Dive Brief:
- The Henry Ford Health System in Detroit is furloughing 2,800 employees, or 9% of its 30,000-person workforce this week as financial losses mount due to the novel coronavirus pandemic that has forced hospitals to halt other service lines in order to battle and contain resources to fight the virus.
- The temporary furloughs will affect employees not directly involved in patient care across the six-hospital system. Employees will retain insurance coverage and will be eligible for unemployment benefits, the system said in a statement this week.
- Henry Ford said it suffered a $ 43 million operating loss in the month of March due to the cancellation or postponement of elective procedures, temporary site closures and increased demand for resources to care for COVID-19 patients.
Dive Insight:
Other health systems have been forced to make similar staffing decisions as the pandemic continues to batter hospital finances and resources.
“But, we must face these realities head on,” CEO Wright Lassiter III wrote in an email to employees this week.
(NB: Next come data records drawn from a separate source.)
(** X6.  A call of [add_sentence] raises after the checksum and the
    pattern have passed, from a decoder or from the GGA, the VTG or the RMC
    branch (the powers, the sine and the cosine, the conversion of the
    time).  It has then published nothing, a fix, or a fix and a time
    reference, and no velocity; it has assigned nothing but, in the GGA
    branch, [valid_fix] and the standard deviations: the configuration,
    [using_receiver_epe] and [last_valid_fix_time] are as they were.  When a
    decoder raises, nothing is published and nothing assigned. *)
Theorem raising_line_effects self line frame_id timestamp now e :
  outcome (add_sentence self line frame_id timestamp now) = Raise e ->
  let r := add_sentence self line frame_id timestamp now in
  check_nmea_checksum line = true /\
  re_match nmea_pattern line = true /\
  (parse_nmea_sentence line = ParseRaise e /\ r = (self, [], Raise e) \/
   exists p,
     parse_nmea_sentence line = Parsed p /\
     (is_Some (sGGA p) \/ is_Some (sVTG p) \/ is_Some (sRMC p)) /\
     (node_after r = self \/
      use_RMC self = false /\
      exists data, sGGA p = Some data /\ node_after r = GGA_node self data)) /\
  same_configuration (node_after r) self /\
  using_receiver_epe (node_after r) = using_receiver_epe self /\
  last_valid_fix_time (node_after r) = last_valid_fix_time self /\
  published_before_raise (published r) /\
  (forall m, ~ In (vel_pub m) (published r)).
Proof.
  intros Hout. cbv zeta.
  assert (Hsum : check_nmea_checksum line = true).
  { revert Hout. unfold add_sentence.
    destruct (check_nmea_checksum line); [reflexivity|discriminate]. }
  assert (Hre : re_match nmea_pattern line = true).
  { revert Hout. unfold add_sentence. rewrite Hsum. cbn [negb].
    rewrite parse_nmea_sentence_cases.
    destruct (re_match nmea_pattern line); [reflexivity|discriminate]. }
  split; [exact Hsum|]. split; [exact Hre|].
  assert (Hvel : forall pub : list Published,
            published_before_raise pub -> forall m, ~ In (vel_pub m) pub).
  { intros pub [->|[(m0 & ->)|(m0 & t0 & ->)]] m Hin; cbn [In] in Hin;
      intuition discriminate. }
  revert Hout. unfold add_sentence. rewrite Hsum. cbn [negb].
  destruct (parse_nmea_sentence line) as [|t|p|e'] eqn:Hparse;
    try discriminate.
  - intros Hout.
    destruct (add_parsed_raise self p frame_id timestamp now e Hout)
      as (Hnode & Hkey & Hpub).
    split; [right; exists p; auto|].
    split; [apply add_parsed_configuration|].
    assert (Hkeep :
      using_receiver_epe
        (node_after (add_parsed_sentence self p frame_id timestamp now))
      = using_receiver_epe self /\
      last_valid_fix_time
        (node_after (add_parsed_sentence self p frame_id timestamp now))
      = last_valid_fix_time self).
    { destruct Hnode as [->|(_ & d & _ & ->)]; [split; reflexivity|].
      pose proof (GGA_node_spec self d) as (_ & _ & Hu & _ & _ & _ & Hl).
      split; assumption. }
    destruct Hkeep as [Hu Hl].
    split; [exact Hu|]. split; [exact Hl|]. split; [exact Hpub|].
    apply Hvel. exact Hpub.
  - intros [= ->].
    split; [left; split; reflexivity|].
    split; [apply same_configuration_refl|].
    split; [reflexivity|]. split; [reflexivity|].
    split; [left; reflexivity|]. intros m [].
Qed.
(** * Points Chess: the game rules and the search engine of
    [points-chess-assistant-revised.py], embedded in Rocq.

    The development follows the Python source class by class:
    - [PyNum]: Python numbers (unbounded [int], binary64 [float]) with the
      mixed arithmetic the evaluator and the search rely on;
    - [Uci]: squares, pieces and moves in coordinate notation;
    - [RulesEngine]: the part of the python-chess [Board] interface the
      program calls;
    - [PointsChessGame]: [make_move], [skip_turn], [evaluate_position];
    - [ChessEngine]: the time-bounded iterative-deepening negamax search,
      over an explicit object store, clock and transposition table;
    - [Chess]: a concrete board implementing [RulesEngine], used to run the
      program on actual positions;
    - [ManualPositionSetup] and [ChessUI]: setting up a position, and what
      a mouse click does;
    - [PointsChessEngine] and [ChessBoardWidget]: the engine of
      [points-chess-assistant.py] and the click handling of
      [chess-improved-ui.py]. *)

From Stdlib Require Import ZArith Floats Ascii String DecimalString DecimalZ List Bool Lia.
From stdpp Require Import base option list gmap strings.

Set Default Proof Using "Type".
Set Warnings "-inexact-float".
Local Open Scope Z_scope.

(* ===================================================================== *)
(** * Python numbers *)
(* ===================================================================== *)

Module PyNum.

(** A Python number is an [int] of any size or a binary64 [float]. *)
Inductive num : Type :=
| PInt (z : Z)
| PFloat (f : float).

(** [float(z)]: the nearest binary64 value, ties to even.  (Python raises
    [OverflowError] beyond the binary64 range, about 1.8e308; the rounding
    of the specification yields an infinity there.) *)
Definition float_of_Z (z : Z) : float :=
  SF2Prim (binary_normalize prec emax z 0 false).

Definition to_float (x : num) : float :=
  match x with
  | PInt z => float_of_Z z
  | PFloat f => f
  end.

(** Binary arithmetic: exact on two ints, binary64 as soon as one operand
    is a float. *)
Definition add (x y : num) : num :=
  match x, y with
  | PInt a, PInt b => PInt (a + b)
  | _, _ => PFloat (PrimFloat.add (to_float x) (to_float y))
  end.

Definition sub (x y : num) : num :=
  match x, y with
  | PInt a, PInt b => PInt (a - b)
  | _, _ => PFloat (PrimFloat.sub (to_float x) (to_float y))
  end.

Definition mul (x y : num) : num :=
  match x, y with
  | PInt a, PInt b => PInt (a * b)
  | _, _ => PFloat (PrimFloat.mul (to_float x) (to_float y))
  end.

Definition neg (x : num) : num :=
  match x with
  | PInt a => PInt (- a)
  | PFloat f => PFloat (PrimFloat.opp f)
  end.

(** Comparison of an int with a float is exact in Python: the float is
    taken at its mathematical value [(-1)^s * m * 2^e]. *)
Definition Z_compare_SF (z : Z) (f : spec_float) : option comparison :=
  match f with
  | S754_nan => None
  | S754_infinity true => Some Gt
  | S754_infinity false => Some Lt
  | S754_zero _ => Some (z ?= 0)
  | S754_finite s m e =>
      let v := if s then Z.neg m else Z.pos m in
      if 0 <=? e then Some (z ?= v * 2 ^ e)
      else Some (z * 2 ^ (- e) ?= v)
  end.

Definition float_compare (a b : float) : option comparison :=
  match PrimFloat.compare a b with
  | FEq => Some Eq
  | FLt => Some Lt
  | FGt => Some Gt
  | FNotComparable => None
  end.

Definition compare (x y : num) : option comparison :=
  match x, y with
  | PInt a, PInt b => Some (a ?= b)
  | PInt a, PFloat g => Z_compare_SF a (Prim2SF g)
  | PFloat f, PInt b => CompOpp <$> Z_compare_SF b (Prim2SF f)
  | PFloat f, PFloat g => float_compare f g
  end.

(** [x < y], [x > y], [x >= y], [x == y]; every comparison with a NaN is
    false. *)
Definition ltb (x y : num) : bool :=
  match compare x y with Some Lt => true | _ => false end.
Definition gtb (x y : num) : bool := ltb y x.
Definition geb (x y : num) : bool :=
  match compare x y with Some Gt | Some Eq => true | _ => false end.
Definition eqb (x y : num) : bool :=
  match compare x y with Some Eq => true | _ => false end.

(** The builtin [max(x, y)]: the first argument unless the second is
    strictly greater. *)
Definition max (x y : num) : num := if gtb y x then y else x.

Definition inf : num := PFloat infinity.

End PyNum.

Export PyNum (num, PInt, PFloat).

Declare Scope num_scope.
Delimit Scope num_scope with num.
Bind Scope num_scope with num.
Infix "+" := PyNum.add : num_scope.
Infix "-" := PyNum.sub : num_scope.
Infix "*" := PyNum.mul : num_scope.
Notation "- x" := (PyNum.neg x) : num_scope.
Infix "<?" := PyNum.ltb : num_scope.
Infix ">?" := PyNum.gtb (at level 70) : num_scope.
Infix ">=?" := PyNum.geb : num_scope.


(* ===================================================================== *)
(** * Squares, pieces and moves (python-chess [chess.Move]) *)
(* ===================================================================== *)

Module Uci.

(** [chess.PAWN .. chess.KING] are the integers 1..6. *)
Inductive PieceType : Set := PAWN | KNIGHT | BISHOP | ROOK | QUEEN | KING.

#[global] Instance PieceType_eq_dec : EqDecision PieceType.
Proof. solve_decision. Defined.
Michigan has been hard hit by the virus. In the U.S., Wayne County, Michigan, home to Detroit, accounts for the third most deaths by county, according to the Johns Hopkins Coronavirus Resource Center.
At the end of the first three months of 2020, the system reported a net loss of $ 234.5 million, a decrease of $ 354.9 million compared to the same period in 2019.
The system also reported a net operating loss of $ 36.2 million, a $ 75.6 million decrease from an operating income of $ 39.4 million for the first three months of 2019.
The system expects losses to increase for April and May, surpassing those in March.
“Health systems that are caring for a large majority of our region’s COVID-19 patients are clearly carrying a heavier burden,” CFO Robin Damschroder said in a statement. “When it comes to federal assistance, we welcome an equitable, metrics-based allocation model that will help organizations like ours continue our mission.”
Federal regulators are trying to respond to such demands. On Wednesday, HHS released a targeted outline for how it planned to disperse additional CARES funding. This second wave of relief focuses on infusing high-impact areas with more funds and ties funding to net patient service revenue, essentially giving a large share of funding to those with a larger business.